Possible side effect
The most common adverse reactions are gastrointestinal in nature and often transient.
- Very Common (>10%): Diarrhea, nausea/vomiting, flatulence, abdominal discomfort.
- Common (1-10%): Asthenia, indigestion, headache, taste disturbance.
- Uncommon (0.1-1%): Vitamin B12 deficiency (see Precautions).
- Rare (<0.1%): Lactic acidosis (see Precautions), hepatitis, skin reactions such as urticaria.
- Very Rare: Erythema, pruritus.
Drug interaction
Concomitant use requires careful monitoring and potential dosage adjustment.
- Drugs that impair renal function (e.g., NSAIDs, certain antihypertensives) can increase the risk of metformin accumulation and lactic acidosis.
- Alcohol: Potentiates the effect of metformin on lactate metabolism and increases the risk of lactic acidosis. Alcohol consumption should be avoided.
- Cationic drugs (e.g., amiloride, digoxin, morphine, procainamide, quinidine, quinine, ranitidine, triamterene, trimethoprim, vancomycin) that are eliminated by renal tubular secretion could potentially increase metformin exposure by competing for common renal tubular transport systems.
- Glucocorticoids, diuretics, and sympathomimetics may produce hyperglycemia and may require dosage adjustment of Glucophage.
Missed dose
If a dose is missed, it should be taken as soon as the patient remembers. However, if it is almost time for the next scheduled dose, the missed dose should be skipped. The patient should not take a double dose to make up for the missed one. Maintaining a regular dosing schedule is important for optimal glycemic control.
Overdose
Overdose of Glucophage has occurred, including intentional overdose and ingestion of very large amounts.
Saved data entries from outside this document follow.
(** The pump [p] of the receiver [rx] was there, or this step started it. *)
Definition same_pump (p p' : Pump) : Prop := p_agent p = p_agent p' /\ p_session p = p_session p' /\ p_way p = p_way p'.
Definition starts_pump d (o : AOp) (rx : nat) (p : Pump) : Prop :=
  (exists w c out, bind (start w) (router d) (p_agent p) c = (Ok out, router (fst (astep m d o))) /\ rx = stdout_rx out /\ p_session p = bound out) /\
  ((exists w mobile data ch, o = TakeEvent w /\ next_event d = Some (Message (Agent (p_agent p)) mobile data ch) /\
      agent_channel_key (p_agent p) mobile ∈ authenticated (ahost d) /\ p_way p = ToChannel ch) \/
   (exists w msg, signal_passes d o w msg "agent_init" (p_agent p) /\ p_way p = ToServer (signal_mobile msg) (env_session_id msg))).
Lemma step_running d o rx p : running (fst (astep m d o)) !! rx = Some p ->
  (exists p0, running d !! rx = Some p0 /\ same_pump p0 p) \/ starts_pump d o rx p.
Proof.
  assert (Hsame : running d !! rx = Some p -> exists p0, running d !! rx = Some p0 /\ same_pump p0 p) by (intros Hp; by exists p).
  destruct o as [o|w|w msg|w rx0 sent|w|s line|s e|s|st|key|routes]; try (intros Hp; left; by apply Hsame).
  - cbn [astep]. unfold take_agent_event. destruct (event_tx (amgr d) !! ataken d) as [ev|] eqn:En; [|intros Hp; left; by apply Hsame].
    destruct ev as [[] mb ch|[] mb|[] mb data ch|key mb json] eqn:Ev; try (intros Hp; left; by apply Hsame).
    + unfold on_agent_closed. cbn zeta. cbn [agent_pumps with_amgr with_ahost fst]. destruct (agent_pumps d !! agent_id); cbn; [|by auto].
      intros [_ Hp]%lookup_delete_Some. left. by apply Hsame.
    + unfold on_agent_message. destruct (_ && _) eqn:Ea.
      { intros Hp. left. apply Hsame. revert Hp. unfold on_agent_auth. destruct (from_utf8 _); [|done]. destruct (from_slice _); [|done].
        destruct (bool_decide _); [|done]. by destruct (verify_device_auth _ _ _ _ _). }
      destruct (bool_decide _) eqn:Eb; cbn [negb]; [|intros Hp; left; by apply Hsame]. cbn [agent_pumps with_amgr].
      destruct (agent_pumps d !! agent_id) as [rx1|] eqn:Ep.
      { unfold on_agent_line. destruct (from_utf8 data); [|intros Hp; left; by apply Hsame]. cbn [router with_amgr].
        destruct (send_line _ _ _ _ _). intros Hp. left. by apply Hsame. }
      intros Hp. assert (Er : router (fst (on_agent_start w (with_amgr d (amgr d) (S (ataken d))) agent_id mb ch data)) = router (fst (astep m d (TakeEvent w)))).
      { cbn [astep]. unfold take_agent_event. rewrite En. unfold on_agent_message. rewrite Ea, Eb. cbn [negb agent_pumps with_amgr]. by rewrite Ep. }
      revert Hp Er. unfold on_agent_start. destruct (from_slice data) as [init|]; [|by auto]. destruct (backend_of _) as [b|]; [|by auto].
      cbn [router with_amgr peer_session_routes].
      destruct (bind (start w) (router d) agent_id _) as [[out|e] r] eqn:Ebind; [|cbn; by auto]. cbn. intros Hp Er.
      apply lookup_insert_Some in Hp as [[<- <-]|[_ Hp]]; [right|left; by apply Hsame]. split; [eexists w, _, out; split; [etransitivity; [exact Ebind|f_equal; exact Er]|done]|].
      left. exists w, mb, data, ch. split_and!; [done..| |done]. by apply bool_decide_eq_true in Eb.
  - intros Hp. assert (Er := eq_refl (router (fst (astep m d (Signaled w msg))))). revert Hp Er. unfold starts_pump. cbn [astep].
    unfold handle_agent_signal. pose proof (gate_host w d msg) as (_ & _ & Hr & Hrun & _).
    destruct (signal_gate m w d msg) as [go d1] eqn:Eg. cbn [snd] in Hr, Hrun. rewrite <- Hrun in Hsame. rewrite <- Hr, <- Hrun. destruct go; cbn [negb]; [|by auto].
    destruct (String.eqb_spec (message_type msg) "agent_init") as [Et|].
    + unfold on_agent_init, signal_denied, log_signal. destruct (is_empty _); [by auto|]. destruct (negb _); [by auto|]. destruct (agent_ws_pumps d1 !! _); [by auto|].
      destruct (backend_of _) as [b|]; [|by auto]. destruct (bind _ _ _ _) as [[out|e] r] eqn:Ebind; [|by auto]. cbn. intros Hp _.
      apply lookup_insert_Some in Hp as [[<- <-]|[_ Hp]]; [right|left; by apply Hsame]. split; [by eexists w, _, out|].
      right. exists w, msg. split; [|done]. split_and!; [done| |done|done]. by rewrite Eg.
    + destruct (String.eqb _ _).
      { unfold on_agent_input, signal_refused, signal_denied, log_signal. destruct (refuses d1 msg); [destruct (_ && _)|]; by auto. }
      destruct (String.eqb _ _); [|by auto]. unfold on_agent_close, signal_refused, signal_denied, log_signal.
      destruct (refuses d1 msg); [destruct (_ && _); by auto|]. destruct (agent_ws_pumps d1 !! _); [|by auto].
      cbn. intros [_ Hp]%lookup_delete_Some _. left. by apply Hsame.
  - cbn [astep]. unfold pump_turn. destruct (running d !! rx0) as [p0|] eqn:E0; [|intros Hp; left; by apply Hsame]. destruct (_ !! p_read p0) as [line|].
    + unfold pump_line. destruct (match (if _ && _ then _ else _) with Some _ => _ | None => _ end) as [noted r].
      destruct sent; cbn.
      * intros [[<- <-]|[_ Hp]]%lookup_insert_Some; left; [by exists p0|by apply Hsame].
      * intros [_ Hp]%lookup_delete_Some. left. by apply Hsame.
    + destruct (at_eof _ _ _); cbn; [|intros Hp; left; by apply Hsame]. intros [_ Hp]%lookup_delete_Some. left. by apply Hsame.
Qed.

(** *** What a step does to lines, sinks and receivers *)

Definition gives d (o : AOp) (w : World) (a line : string) : Prop := channel_gives d o w a line \/ signal_gives d o w a line.
Definition gated (w : World) (b : AgentBackend) (line : string) : Prop := b = Codex -> validate_codex_stdin_frame (file_env w) (files w) line = Ok tt.

Lemma send_line_queues w r a line : rwf r -> snd (send_line (file_env w) (files w) r a line) = r \/
  exists s x, AgentRouter.sessions r !! s = Some x /\ gated w (backend x) line /\
    snd (send_line (file_env w) (files w) r a line) = at_session r s (queue_line line).
Proof.
  intros Hr. unfold send_line, gated, session_of.
  destruct (if bool_decide _ then _ else _) as [[]|e] eqn:Eg; [|by left].
  assert (Hs : forall s, (match backends r !! a with Some Codex => codex r | Some Claude => option_map session (by_id r !! a) | None => None end) = Some s ->
    forall x, AgentRouter.sessions r !! s = Some x -> backend x = Codex -> validate_codex_stdin_frame (file_env w) (files w) line = Ok tt).
  { intros s E x Ex Bx. destruct (backends r !! a) as [[]|]; [by rewrite bool_decide_eq_true_2 in Eg| |done].
    destruct (by_id r !! a) as [e|] eqn:Ee; [|done]. injection E as <-. destruct (rw_claude _ Hr _ _ Ee) as (y & Ey & By). congruence. }
  destruct (match backends r !! a with Some _ => _ | None => _ end) as [s|]; [|by left]. unfold session_send_line.
  destruct (AgentRouter.sessions r !! s) as [x|] eqn:Ex; [|by left]. destruct (_ && _); [|by left]. right. exists s, x. split_and!; [done|by apply (Hs s)|done].
Qed.
Lemma at_keeps r s f : (forall x, sink (f x) = sink x /\ backend (f x) = backend x) -> rwf r -> rwf (at_session r s f).
Proof.
  intros Hf Hr. assert (Hx : forall s' x', alter f s (AgentRouter.sessions r) !! s' = Some x' -> exists x, AgentRouter.sessions r !! s' = Some x /\ sink x = sink x').
  { intros s' x' [(<- & x & Ex & ->)|[_ Ex]]%lookup_alter_Some; [exists x|by exists x']. split; [done|]. by rewrite (proj1 (Hf x)). }
  split; cbn.
  - intros s' [x' Ex]. destruct (Hx _ _ Ex) as (x & Ex0 & _). apply (rw_next _ Hr). by exists x.
  - intros a e E. destruct (rw_claude _ Hr a e E) as (x & Ex & Bx). destruct (decide (s = session e)) as [->|Hne]; [|by rewrite lookup_alter_ne by done; exists x].
    exists (f x). rewrite lookup_alter_eq, Ex. split; [done|]. by rewrite (proj2 (Hf x)).
  - intros s' x' rx Ex Es. destruct (Hx _ _ Ex) as (x & Ex0 & Sx). apply (rw_sinks _ Hr s' x); congruence.
  - intros s1 x1 s2 x2 rx E1 E2 S1 S2. destruct (Hx _ _ E1) as (y1 & Ey1 & T1). destruct (Hx _ _ E2) as (y2 & Ey2 & T2).
    apply (rw_apart _ Hr s1 y1 s2 y2 rx); congruence.
  - apply (rw_received _ Hr).
Qed.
Hypoglycemia has been reported in such cases, though metformin alone does not typically cause hypoglycemia. Lactic acidosis is the primary concern in overdose situations and is a medical emergency. Hemodialysis is effective for removing accumulated metformin and correcting acidosis; therefore, prompt hemodialysis is recommended.
Storage
- Store at room temperature between 20Β°C to 25Β°C (68Β°F to 77Β°F).
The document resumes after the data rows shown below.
(** A full save of a state with a refresh token stores both. *)
Lemma save_full_current e w st w' a : state_exact exact_float st -> auth st = Some a -> refresh_token a <> ""%string -> secret_env e = se ->
  save_full e w st = (Ok tt, w') ->
  exists d, on_disk w' d /\ auth d = Some (set_refresh_token a "") /\ stored_token se w' = Some (refresh_token a).
Proof.
  intros Hx Ha Hr He Hs. pose proof (save_full_spec e w st) as Hp. rewrite Hs in Hp. destruct Hp as (Hf & _ & Hg).
  exists (redact st). split; [split; [exact Hf|by apply redact_exact]|]. split; [cbn; by rewrite Ha|].
  specialize (Hg a Ha Hr). unfold secret_get, stored_token in *. rewrite He in Hg. by rewrite Hg.
Qed.
Lemma save_by_current full e w d st w' a : on_disk w d -> state_exact exact_float st -> auth st = Some a -> refresh_token a <> ""%string -> secret_env e = se ->
  save_by full e w st = (Ok tt, w') ->
  exists d, on_disk w' d /\ auth d = Some (set_refresh_token a "") /\ stored_token se w' = Some (refresh_token a).
Proof.
  intros [Hf Hd] Hx Ha Hr He. destruct full; cbn [save_by]; [by apply save_full_current|]. unfold save. intros Hs.
  assert (Hm : state_exact exact_float (merge_disk_trust st (disk_state e w)) /\ auth (merge_disk_trust st (disk_state e w)) = Some a).
  { unfold disk_state, read_to_string. rewrite Hf. destruct (read_ok e); [|done]. rewrite from_utf8_as_bytes by apply printed_utf8. cbn [ok_or].
    rewrite from_str_printed by done. split; [by apply merge_exact|done]. }
  destruct Hm as [Hm1 Hm2]. by eapply save_full_current.
Qed.

(** *** The invariant *)

Definition critical (ph : Phase) : Prop := match ph with Refreshing _ _ | Reauthing _ | Persisting _ => True | _ => False end.
Definition persisting s : Prop := exists i p st, procs s !! i = Some p /\ phase p = Persisting st.
Record inv s : Prop := {
  iv_lock : forall i p, procs s !! i = Some p -> critical (phase p) -> lock s = Some i;
  iv_disk : exists d a t, on_disk (disk s) d /\ auth d = Some a /\ refresh_token a = ""%string /\
    stored_token se (disk s) = Some t /\ t <> ""%string /\ (~ In t (spent s) \/ persisting s);
  iv_token : forall i p st t, procs s !! i = Some p -> phase p = Refreshing st t -> stored_token se (disk s) = Some t;
  iv_loaded : forall i p st, procs s !! i = Some p -> (exists t, phase p = Refreshing st t) \/ phase p = Reauthing st -> state_exact exact_float st;
  iv_new : forall i p st, procs s !! i = Some p -> phase p = Persisting st -> state_exact exact_float st /\
    exists a, auth st = Some a /\ refresh_token a <> ""%string /\ ~ In (refresh_token a) (spent s);
  iv_once : NoDup (spent s);
}.
(** One process at a time is past the lock. *)
Lemma one_critical s i j p q : inv s -> procs s !! i = Some p -> procs s !! j = Some q -> critical (phase p) -> critical (phase q) -> i = j.
Proof. intros Hi Ep Eq Cp Cq. pose proof (iv_lock _ Hi i p Ep Cp). pose proof (iv_lock _ Hi j q Eq Cq). congruence. Qed.
Lemma not_spent s i p st t : inv s -> procs s !! i = Some p -> phase p = Refreshing st t -> ~ In t (spent s).
Proof.
  intros Hi Ep Eph. destruct (iv_disk _ Hi) as (d & a & t0 & _ & _ & _ & Et & _ & [Hn|(j & q & st' & Eq & Ephq)]).
  - pose proof (iv_token _ Hi i p st t Ep Eph). congruence.
  - assert (i = j) as <-. { apply (one_critical s i j p q); [done..| |]; [by rewrite Eph|by rewrite Ephq]. } congruence.
Qed.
- Keep the container tightly closed to protect from moisture and light.
- Keep out of reach of children and pets.
- Do not use after the expiration date printed on the packaging.
Disclaimer
This information is for educational and informational purposes only and does not constitute medical advice. It is not a substitute for professional medical advice, diagnosis, or treatment. Always seek the advice of your physician or other qualified health provider with any questions you may have regarding a medical condition or before starting any new treatment. Never disregard professional medical advice or delay in seeking it because of something you have read here.
Reviews
“Glucophage has been the bedrock of my type 2 diabetes management for over a decade. After initial GI adjustment, it has been exceptionally well-tolerated. My HbA1c has remained consistently within target range, and I appreciate that it doesn’t cause the weight gain associated with some other medications. Its efficacy and safety profile are well-documented, giving me and my endocrinologist great confidence in its long-term use.” β M.B., Patient for 12 years.
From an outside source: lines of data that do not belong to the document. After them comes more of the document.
(** *** The commands of each operation *)

Lemma known_opt o rest : In o OPTIONS -> String.eqb o "--" = false -> String.eqb o "-m" || String.eqb o "-n" = false -> starts_with "-" o = true ->
  known rest -> known (o :: rest).
Proof. intros Ho H1 H2 H3 Hr. unfold known. cbn [option_words]. rewrite H1, H2, H3. constructor; [by left|done]. Qed.
Lemma looks_known args : looks args -> known args.
Proof. by intros (c & rest & _ & _ & H). Qed.

Ltac in_list := cbn; repeat first [left; reflexivity | right].
Ltac known_words := unfold known; cbn; repeat (constructor; [left; in_list|]); constructor.
Ltac known_steps := repeat first [apply known_plain; [done|] | apply known_opt; [in_list|reflexivity..|]]; known_words.
Ltac looking := eexists; eexists; split; [reflexivity|split; [in_list|]].
Ltac emitting :=
  repeat first
    [ progress auto with emits
    | apply emits_run | apply emits_ok_stderr | apply emits_allow | apply emits_output | apply emits_timed
    | apply emits_bind; [|intros ? ?]
    | apply emits_or_else
    | match goal with |- emits _ (match ?x with _ => _ end) => destruct x end ].

Section Operations.
Variable env : GitEnv.
Variable cwd_ : string.

Lemma looks_status file : looks (["status"; "--porcelain=v1"; "-z"; "--untracked-files=all"]%string ++ match file with Some f => ["--"%string; f] | None => [] end).
Proof. destruct file; looking; known_words. Qed.
Lemma emits_status_entries (P : list string -> Prop) file : (forall args, looks args -> P args) -> emits P (status_entries env cwd_ file).
Proof. intros HP. apply emits_bind; [apply emits_run, HP, looks_status|intros out _; apply emits_sliced]. Qed.
Hint Resolve emits_status_entries looks_known : emits.
Lemma emits_for_path (P : list string -> Prop) file : (forall args, looks args -> P args) -> emits P (status_entries_for_path env cwd_ file).
Proof. intros HP. apply emits_bind; [auto with emits|]. intros all _. cbv zeta. destruct (retain _ _); auto with emits. Qed.
Lemma emits_status : emits looks (git_status env cwd_).
Proof. unfold git_status. emitting; looking; known_words. Qed.
Lemma emits_worktree_diff file : emits looks (worktree_diff env cwd_ file).
Proof. unfold worktree_diff. destruct file; emitting; looking; known_words. Qed.
Lemma emits_diff file commit : emits looks (git_diff env cwd_ file commit).
Proof.
  apply emits_bind; [apply emits_file|]. intros f _. apply emits_bind; [destruct commit; emitting|]. intros c Hc.
  apply emits_bind; [|intros; apply emits_ret]. destruct c as [h|]; [|apply emits_worktree_diff]. apply emits_run.
  assert (Hh : is_valid_git_hash h = true).
  { destruct commit as [h'|]; [|by apply returns_ret in Hc]. apply returns_bind in Hc as (a & Ha & E). apply returns_ret in E as [= ->]. by eapply returns_hash. }
  pose proof (hash_plain h "" Hh) as Hp. rewrite append_nil_r in Hp. destruct f; looking; cbn [app]; known_steps.
Qed.
Lemma emits_log limit skip : emits looks (git_log env cwd_ limit skip).
Proof.
  apply emits_bind; [|intros out _; apply emits_bind; [apply emits_sliced|intros; apply emits_ret]]. apply emits_run. looking.
  apply known_plain; [done|]. unfold known. cbn [option_words]. constructor; [left; in_list|]. cbn [String.eqb Ascii.eqb starts_with String.prefix].
  set (n := show_Z _). constructor; [right; by eexists|]. constructor; [left; in_list|constructor].
Qed.
Lemma emits_commit_files hash : emits looks (git_commit_files env cwd_ hash).
Proof.
  apply emits_bind; [apply emits_hash|]. intros h Hh%returns_hash. pose proof (hash_plain h "" Hh) as Hp. rewrite append_nil_r in Hp.
  pose proof (hash_plain h "^" Hh) as Hq. apply emits_bind; [apply emits_or_else; apply emits_run; looking; known_steps|intros; apply emits_ret].
Qed.
Lemma emits_show_file hash file : emits looks (git_show_file env cwd_ hash file).
Proof.
  apply emits_bind; [apply emits_hash|]. intros h Hh%returns_hash. pose proof (hash_plain h (":" +:+ file) Hh) as Hp. emitting. looking. known_steps.
Qed.
Lemma emits_branches : emits looks (git_branches env cwd_).
Proof. apply emits_bind; [|intros; apply emits_ret]. apply emits_run. looking. known_words. Qed.

Lemma known_add o : known (match o with Some f => ["add"; "--"; f] | None => ["add"; "-A"] end)%string.
Proof. destruct o; known_words. Qed.
Lemma emits_stage file : emits known (git_stage env cwd_ file).
Proof. unfold git_stage. apply emits_bind; [apply emits_file|]. intros f _. apply emits_bind; [apply emits_run, known_add|intros; apply emits_ret]. Qed.
Lemma emits_unstage file : emits known (git_unstage env cwd_ file).
Proof. unfold git_unstage. apply emits_bind; [apply emits_file|]. intros f _. apply emits_bind; [|intros; apply emits_ret]. destruct f; emitting; known_words. Qed.
Lemma known_restore l : known (restore_args ++ l). Proof. known_words. Qed.
Lemma emits_discard_entry e : emits known (discard_entry env cwd_ e).
Proof.
  unfold discard_entry. destruct (is_untracked e); [emitting; known_words|].
  destruct (is_rename_or_copy e), (orig_path e); emitting; try apply known_restore; known_words.
Qed.
Lemma emits_discard_file f : emits known (discard_file env cwd_ f).
Proof.
  unfold discard_file. apply emits_bind; [apply emits_file|]. intros o _. destruct o; [|apply emits_ret].
  apply emits_bind; [apply emits_for_path, looks_known|intros es _]. apply emits_each, emits_discard_entry.
Qed.
Lemma emits_discard file : emits known (git_discard env cwd_ file).
Proof.
  unfold git_discard. apply emits_bind; [|intros; apply emits_ret]. destruct file; [apply emits_discard_file|].
  apply emits_bind; [apply emits_status_entries, looks_known|intros es _]. apply emits_each. intros e. apply emits_discard_file.
Qed.
Lemma emits_commit message : emits known (git_commit env cwd_ message).
Proof. unfold git_commit. cbv zeta. destruct (is_empty _); [apply emits_fail|]. emitting; known_words. Qed.
Lemma emits_checkout branch create : emits known (git_checkout_branch env cwd_ branch create).
Proof.
  unfold git_checkout_branch. cbv zeta. destruct (is_empty _); [apply emits_fail|]. destruct (starts_with "-" (trimmed branch)) eqn:Hb; [apply emits_fail|].
  cbn [orb]. destruct (_ || _); [apply emits_fail|]. apply emits_bind; [|intros; apply emits_ret]. apply emits_run. destruct create; known_steps.
Qed.
Lemma emits_pull : emits known (git_pull env cwd_).
Proof. unfold git_pull. emitting. known_words. Qed.

(** What git prints of the branch: names do not begin with a dash. *)
Definition branch_names_ok : Prop := forall fs dir fs' o,
  git env fs dir ["rev-parse"; "--abbrev-ref"; "HEAD"]%string = (fs', Ok o) -> starts_with "-" (trimmed (from_utf8_lossy (stdout o))) = false.
Lemma returns_run args b : returns (run_git env cwd_ args) b -> exists fs dir fs' o, git env fs dir args = (fs', Ok o) /\ b = from_utf8_lossy (stdout o).
Proof.
  unfold run_git. intros (o & Ho & Hb)%returns_bind. destruct (negb (success o)); [by destruct Hb as (? & ? & ?)|]. apply returns_ret in Hb as ->.
  unfold output_of in Ho. apply returns_bind in Ho as (dir & _ & w & w' & E). destruct (git env (files w) dir args) as [fs' [o'|e]] eqn:Eg; [|done].
  injection E as _ <-. by exists (files w), dir, fs', o'.
Qed.
Lemma emits_push : branch_names_ok -> emits known (git_push env cwd_).
Proof.
  intros Hok. unfold git_push. apply emits_bind; [apply emits_timed; known_words|]. intros o _. destruct (_ && _); [apply emits_ret|]. destruct (_ && _); [|apply emits_fail].
  apply emits_bind; [apply emits_run; known_words|]. intros b (fs & dir & fs' & out & Hg & ->)%returns_run. cbv zeta. destruct (String.eqb _ _); [apply emits_fail|].
  apply Hok in Hg. apply emits_bind; [|intros; emitting]. apply emits_timed. known_steps.
Qed.
End Operations.
End GitFacts.

Module Git.
Import GitFacts.

Definition QUERIES : list string := ["git_status"; "git_diff"; "git_log"; "git_commit_files"; "git_show_file"; "git_branches"]%string.


(** *** What git prints is what is read *)

(** With [-z] each field ends with a zero byte. *)
Definition fields_z (l : list string) : string := str_concat (map (fun f => f +:+ String NUL "") l).
Definition field (s : string) : Prop := s <> ""%string /\ has_char NUL s = false.
Lemma parts_fields_z l : Forall field l -> parts_z (fields_z l) = l.
Proof.
  unfold parts_z. induction 1 as [|s l [Hne Hs] Hl IH]; [done|].
  change (fields_z (s :: l)) with ((s +:+ String NUL "") +:+ fields_z l). rewrite append_assoc, append_cons, append_nil_l, split_on_app by done.
  cbn [retain]. rewrite IH. destruct (is_empty s) eqn:E; [by apply is_empty_spec in E|done].
Qed.

Definition status_fields (e : GitStatusEntry) : list string :=
  String (x e) (String (y e) (String " " (path_ e))) :: match orig_path e with Some o => [o] | None => [] end.
Record entry_ok (e : GitStatusEntry) : Prop := {
  ok_state : x e <> NUL /\ y e <> NUL;
  ok_path : utf8 (path_ e) /\ has_char NUL (path_ e) = false;
  ok_orig : match orig_path e with Some o => is_rename_or_copy e = true /\ field o | None => is_rename_or_copy e = false end;
}.
Definition name_fields (code : string) (e : GitNameStatusEntry) : list string :=
  code :: match old_path e with Some o => [o] | None => [] end ++ [ns_path e].
Record name_ok (code : string) (e : GitNameStatusEntry) : Prop := {
  ok_code : field code /\ ns_status e = name_status_label (first_char code);
  ok_name : field (ns_path e);
  ok_old : match old_path e with
           | Some o => field o /\ one_of (first_char code) ["R"; "C"]%char = true
           | None => one_of (first_char code) ["R"; "C"]%char = false
           end;
}.

Lemma status_fields_ok e : entry_ok e -> Forall field (status_fields e).
Proof.
  intros [[Hx Hy] [_ Hp] Ho]. constructor.
  - split; [done|]. unfold has_char in *. cbn [list_ascii_of_string existsb]. rewrite !orb_false_iff. split_and!; try done; by apply Ascii.eqb_neq.
  - destruct (orig_path e); [|constructor]. by repeat constructor; apply Ho.
Qed.
Lemma record_boundary a b p : utf8 p -> is_char_boundary (as_bytes (String a (String b (String " " p)))) 3 = true.
Proof.
  intros Hp. rewrite !as_bytes_cons. cbn. unfold utf8 in Hp. destruct (as_bytes p) as [|c l]; [done|]. cbn.
  rewrite utf8_valid_spec in Hp. cbn [urun] in Hp. destruct (ustep U0 c) eqn:E; [|done]. by rewrite (ustep_lead c u E).
Qed.
Lemma status_records_fields es : Forall entry_ok es -> status_records (List.concat (map status_fields es)) = Some es.
Proof.
  induction 1 as [|e es [_ [Hu _] Ho] Hes IH]; [done|]. cbn [map List.concat]. unfold status_fields at 1. cbn [app status_records].
  rewrite record_boundary by done. unfold is_rename_or_copy in Ho. destruct e as [a b p [o|]]; cbn in *.
  - destruct Ho as [-> _]. by rewrite IH.
  - by rewrite Ho, IH.
Qed.
Lemma name_fields_ok c e : name_ok c e -> Forall field (name_fields c e).
Proof.
  intros [[Hc _] Hn Ho]. constructor; [done|]. apply Forall_app. split; [|constructor; [done|constructor]].
  destruct (old_path e); [|constructor]. constructor; [apply Ho|constructor].
Qed.
Lemma name_records_fields l : Forall (fun ce => name_ok (fst ce) (snd ce)) l ->
  name_status_records (List.concat (map (fun ce => name_fields (fst ce) (snd ce)) l)) = map snd l.
Proof.
  induction 1 as [|[c e] l [[_ Hs] _ Ho] Hl IH]; [done|]. destruct e as [p [o|] s]; cbn in *; subst.
  - destruct Ho as [_ ->]. by rewrite IH.
  - rewrite Ho. by rewrite IH.
Qed.

(** C25: The records git prints with [-z] are read back exactly, whatever characters the
    paths are made of: of [git status] the two letters, the path and, for a file that was
    renamed or copied, where it was; of [git diff --name-status] the path, the path before
    and what the letter stands for. *)
Theorem git_records_read_back es ns :
  Forall entry_ok es -> Forall (fun ce => name_ok (fst ce) (snd ce)) ns ->
  parse_status_z (fields_z (List.concat (map status_fields es))) = Some es /\
  parse_name_status_z (fields_z (List.concat (map (fun ce => name_fields (fst ce) (snd ce)) ns))) = map snd ns.
Proof.
  intros Hes Hns. unfold parse_status_z, parse_name_status_z. rewrite !parts_fields_z.
  - split; [by apply status_records_fields|by apply name_records_fields].
  - apply List.Forall_concat, Forall_map. eapply List.Forall_impl; [|exact Hns]. intros ce. apply name_fields_ok.
  - apply List.Forall_concat, Forall_map. eapply List.Forall_impl; [|exact Hes]. intros e. apply status_fields_ok.
Qed.
End Git.

(** ** Examples *)

Module GitExamples.
Import AccessExamples GitFacts Git.

(** A home directory that is a repository, where a key is not tracked. *)
Definition printed (s : string) : GitOutput := {| success := true; code := Some 0; shown := "exit status: 0"; stdout := as_bytes s; stderr := [] |}.
Definition key_entry : GitStatusEntry := {| x := "?"; y := "?"; path_ := ".ssh/id"; orig_path := None |}.
Definition demo_git (fs : filesystem) (dir : string) (args : list string) : filesystem * result GitOutput string :=
  (fs, Ok (printed
     (match args with
      | "status" :: _ :: "-z" :: _ => fields_z (status_fields key_entry)
      | ["diff"; _; "--no-index"; _; _; ".ssh/id"] => of_bytes key
      | _ => "main"
      end)))%string.
Definition git_env : GitEnv :=
  {| files_env := demo_env; git := demo_git; git_limited := fun fs dir args => (fs, Ok (printed "", false)) |}.
Definition start : GitWorld := {| files := demo_fs; ran := [] |}.

Lemma names_demo : branch_names_ok git_env.
Proof. intros fs dir fs' o [= _ <-]. vm_compute. reflexivity. Qed.


(** The file of a difference need not be one the file channel would read. *)
Example diff_shows_protected_file :
  is_ok (safe_canonicalize demo_env demo_fs "~/.ssh/id") = false /\
  snd (git_diff git_env "~" (Some ".ssh/id"%string) None start) =
    Ok (json_object [("diff", JStr (of_bytes key)); ("file", JStr ".ssh/id"); ("commit", JNull)]%string).
Proof. split; vm_compute; reflexivity. Qed.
“As a practicing endocrinologist, metformin remains my first-line go-to therapy for newly diagnosed type 2 diabetes. Its dual action on hepatic glucose output and peripheral sensitivity, combined with its cardiovascular neutrality (or possible benefit) and favorable side effect profile after the initial period, makes it an unparalleled agent. The extended-release formulation has significantly improved patient compliance and tolerability.” β Dr. A. Sharma, MD, Endocrinology.